“That’s right,” said Geo, lying back in his bunk. “Which is sort of understandable. They didn’t come in contact with any of the technology of Aptor, and so it might well have seemed that way.”
Iimmi leaned back also. “Yeah,” he said. “I can see how the same thing almost—almost might have happened to me. If everything had been the same.”
Geo closed his eyes. Snake came down and took the top bunk; and when he slept, Snake told him of Urson, of his last thoughts, and surprisingly, things he mostly knew.
Emerging from the forecastle the next morning, he felt bright sunlight slice across his face. He had to squint, and when he did so, he saw her sitting cross-legged on the stretched canvas topping of a suspended lifeboat.

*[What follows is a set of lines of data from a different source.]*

(* ===== verification/Wallet.v ===== *)
(** * Customer wallets: src/car_rental_backend/src/wallets/wallets.service.ts

    The store holds the [Wallet] rows by id, the [WalletLedgerEntry] rows in
    creation order, the platform ledger and the ids of frozen-wallet alarms.
    Clock, generated ids, the system configuration and the Razorpay client
    are arguments of the handlers that use them. *)
From S2P Require Import Prelude JsNumber Decimal Schema Ledger.
From stdpp Require Import pretty.
Open Scope Z_scope.
Open Scope Q_scope.

Definition MAX_SINGLE_DEPOSIT : Q := 50000.
Definition MIN_SINGLE_DEPOSIT : Q := 100.
Definition MAX_WALLET_BALANCE_CAP : Q := 100000.

Record Wallet : Type := {
  w_userId : string;
  w_availableBalance : Q;
  w_lockedBalance : Q;
  w_realBalance : Q;
  w_promoBalance : Q;
  w_status : WalletStatus;
}.

Record WalletLedgerEntry : Type := {
  we_walletId : string;
  we_type : LedgerEntryType;
  we_direction : LedgerDirection;
  we_bucket : WalletBucketType;
  we_amount : Q;
  we_balanceBefore : Q;
  we_balanceAfter : Q;
  we_referenceType : string;
  we_referenceId : option string;
  we_idempotencyKey : string;
  we_expiresAt : option Z;
  we_createdAt : Z;
}.

Record WalletStore : Type := {
  ws_wallets : gmap string Wallet;
  ws_entries : list WalletLedgerEntry;
  ws_ledger : LedgerTable;
}.

Definition set_wallet (id : string) (w : Wallet) (s : WalletStore) : WalletStore :=
  {| ws_wallets := <[id := w]> (ws_wallets s); ws_entries := ws_entries s;
     ws_ledger := ws_ledger s |}.
Definition add_entry (e : WalletLedgerEntry) (s : WalletStore) : WalletStore :=
  {| ws_wallets := ws_wallets s; ws_entries := ws_entries s ++ [e];
     ws_ledger := ws_ledger s |}.
Definition set_wledger (L : LedgerTable) (s : WalletStore) : WalletStore :=
  {| ws_wallets := ws_wallets s; ws_entries := ws_entries s; ws_ledger := L |}.

(** config-engine/system-config.interface.ts, [WalletConfig] *)
Record WalletConfig : Type := {
  cfg_isEnabled : bool;
  cfg_maxSingleDeposit : Q;
  cfg_minSingleDeposit : Q;
  cfg_maxWalletBalanceCap : Q;
  cfg_maxWalletPaymentPercentage : Q;
  cfg_minBookingAmountForWalletUse : Q;
  cfg_maxPromoCreditPerBooking : Q;
  cfg_maxDailyWalletUsage : Q;
  cfg_isDepositsEnabled : bool;
}.

(** [n || d] on numbers: zero is falsy. *)
Definition num_or (n d : Q) : Q := if Qeq_bool n 0 then d else n.

Section wallets.
Context {col : NumericColumn} {dec : DecimalArith}.
(** [date.toISOString().slice(0, 10)] *)
Variable isoDay : Z -> string.

(** [wallet.update]: the columns round what they store. *)
Definition updateBalances (id : string) (w : Wallet) (available real promo : Q)
    : M WalletStore unit :=
  modify (set_wallet id
    {| w_userId := w_userId w; w_availableBalance := store available;
       w_lockedBalance := w_lockedBalance w; w_realBalance := store real;
       w_promoBalance := store promo; w_status := w_status w |}).

(** [walletLedgerEntry.create]: [idempotencyKey] is unique. *)
Definition createWalletEntry (e : WalletLedgerEntry) : M WalletStore WalletLedgerEntry :=
  s ← get;
  let row := {| we_walletId := we_walletId e; we_type := we_type e;
                we_direction := we_direction e; we_bucket := we_bucket e;
                we_amount := store (we_amount e);
                we_balanceBefore := store (we_balanceBefore e);
                we_balanceAfter := store (we_balanceAfter e);
                we_referenceType := we_referenceType e; we_referenceId := we_referenceId e;
                we_idempotencyKey := we_idempotencyKey e; we_expiresAt := we_expiresAt e;
                we_createdAt := we_createdAt e |} in
  require (negb (existsb (fun e' => String.eqb (we_idempotencyKey e') (we_idempotencyKey e))
                   (ws_entries s))) PrismaP2002 ;;
  modify (add_entry row) ;;
  mret row.

(** [wallet.findUnique({ where: { userId } })]: [userId] is unique. *)
Definition findWalletByUser (userId : string) (s : WalletStore) : option (string * Wallet) :=
  List.find (fun p => String.eqb (w_userId (snd p)) userId) (map_to_list (ws_wallets s)).

Definition getOrCreateWallet (freshId userId : string) : M WalletStore (string * Wallet) :=
  s ← get;
  match findWalletByUser userId s with
  | Some p => mret p
  | None =>
    let w := {| w_userId := userId; w_availableBalance := 0; w_lockedBalance := 0;
                w_realBalance := 0; w_promoBalance := 0; w_status := WS_ACTIVE |} in
    modify (set_wallet freshId w) ;;
    mret (freshId, w)
  end.

Definition getWalletTransactions (freshId userId : string) (page limit : nat)
    : M WalletStore (list WalletLedgerEntry * nat * nat) :=
  p ← getOrCreateWallet freshId userId;
  s ← get;
  let entries := reverse (filter (fun e => we_walletId e = fst p) (ws_entries s)) in
  mret (take limit (drop ((page - 1) * limit) entries), length entries,
        ((length entries + limit - 1) / limit)%nat).

(** ** Promotional expiry *)
Definition expiredPromo (walletId : string) (now : Z) (e : WalletLedgerEntry) : bool :=
  String.eqb (we_walletId e) walletId &&
  bool_decide (we_bucket e = BUCKET_PROMOTIONAL) &&
  bool_decide (we_direction e = DIR_CREDIT) &&
  match we_expiresAt e with None => false | Some t => Z.ltb t now end.
Definition isExpiration (walletId : string) (e : WalletLedgerEntry) : bool :=
  String.eqb (we_walletId e) walletId && bool_decide (we_type e = LT_EXPIRATION).

Definition cleanExpiredPromotionalCredits (now : Z) (walletId : string) : M WalletStore Q :=
  s ← get;
  let expiredEntries := filter (fun e => expiredPromo walletId now e) (ws_entries s) in
  if bool_decide (expiredEntries = []) then mret 0
  else
    match ws_wallets s !! walletId with
    | None => mret 0
    | Some wallet =>
      if d_le (w_promoBalance wallet) 0 then mret 0
      else
        let totalHistoricalExpiredCredits := sum_by we_amount expiredEntries in
        let alreadyExpiredAmount :=
          sum_by we_amount (filter (fun e => isExpiration walletId e) (ws_entries s)) in
        let unexpiredDebitRequired := totalHistoricalExpiredCredits - alreadyExpiredAmount in
        let actualExpiredAmount := d_min unexpiredDebitRequired (w_promoBalance wallet) in
        if d_gt actualExpiredAmount 0 then
          let newPromo := w_promoBalance wallet - actualExpiredAmount in
          let newAvailable := w_availableBalance wallet - actualExpiredAmount in
          createWalletEntry
            {| we_walletId := walletId; we_type := LT_EXPIRATION;
               we_direction := DIR_DEBIT; we_bucket := BUCKET_PROMOTIONAL;
               we_amount := actualExpiredAmount;
               we_balanceBefore := w_availableBalance wallet;
               we_balanceAfter := newAvailable; we_referenceType := "SYSTEM";
               we_referenceId := Some "PROMO_EXPIRATION";
               we_idempotencyKey := "promo_expiry_" +:+ walletId +:+ "_" +:+ isoDay now;
               we_expiresAt := None; we_createdAt := now |} ;;
          updateBalances walletId wallet newAvailable (w_realBalance wallet) newPromo ;;
          mret actualExpiredAmount
        else mret 0
    end.

(** ** Credit *)
Definition findByKey (key : string) (s : WalletStore) : option WalletLedgerEntry :=
  List.find (fun e => String.eqb (we_idempotencyKey e) key) (ws_entries s).

(** The cap checked by a credit: [ADMIN_ADJUSTMENT]s and deployments without
    a configuration service use the constant. *)
Definition creditCap (systemConfig : option WalletConfig) (type : LedgerEntryType) : Q :=
  match systemConfig with
  | Some config =>
    if bool_decide (type = LT_ADMIN_ADJUSTMENT) then MAX_WALLET_BALANCE_CAP
    else num_or (cfg_maxWalletBalanceCap config) MAX_WALLET_BALANCE_CAP
  | None => MAX_WALLET_BALANCE_CAP
  end.
Definition walletDisabled (systemConfig : option WalletConfig) (type : LedgerEntryType) : bool :=
  match systemConfig with
  | Some config => negb (bool_decide (type = LT_ADMIN_ADJUSTMENT)) && negb (cfg_isEnabled config)
  | None => false
  end.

“Hi, up there,” he called.
“Hello,” she called down. “How are you feeling?”
Geo shrugged.
Argo slipped her feet over the gunwale and with paper bag in hand, dropped to the deck. She bobbed up next to his shoulder, grinned, and said, “Hey, come on back with me. I want to show you something.”
“Sure.” He followed her.
Suddenly she looked serious. “Your arm is worrying you. Why?”
Geo shrugged. “You don’t feel like a whole person. I guess you’re not really a whole person.”
“Don’t be silly,” said Argo. “Besides, maybe Snake will let you have one of his. How are the medical facilities in Leptar?”
“I don’t think they’re up to anything like that.”
“We did grafting of limbs back in Aptor,” Argo said. “A most interesting way we got around the antibody problem, too. You see—”
“But that was back in Aptor,” Geo said. “This is the real world we’re going into now.”
“Maybe I can get a doctor from the temple to come over,” she shrugged. “And then, maybe I won’t be able to.”
“It’s a pleasant thought,” Geo said.
When they reached the back of the ship, Argo took out a contraption from the paper bag. “I salvaged this in my tunic. Hope I dried it off well enough last night.”
“It’s your motor,” Geo said.
“Um-hm,” said Argo. She put it on a low set of lockers by the cabin’s back wall.
“How are you going to work it?” he asked. “It’s got to have that stuff, electricity.”
“There is more than one way to shoe a centipede,” Argo assured him. She reached behind the locker and pulled up a strange gizmo of glass and wire. “I got the lens from Sis,” she explained. “She’s awfully nice, really. She says I can have my own laboratory all to myself. And I said she could have all the politics, which I think was wise of me, considering. Don’t you?” She bent over the contraption. “Now, this lens here focuses the sunlight—isn’t it a beautiful day—on these thermocouples. I got the extra metal from the ship’s smith. He’s sweet. Hey, we’re going to have to compare poems from now on. I mean I’m sure you’re going to write a whole handful about all of this. I certainly am. Anyway, you connect it up here.”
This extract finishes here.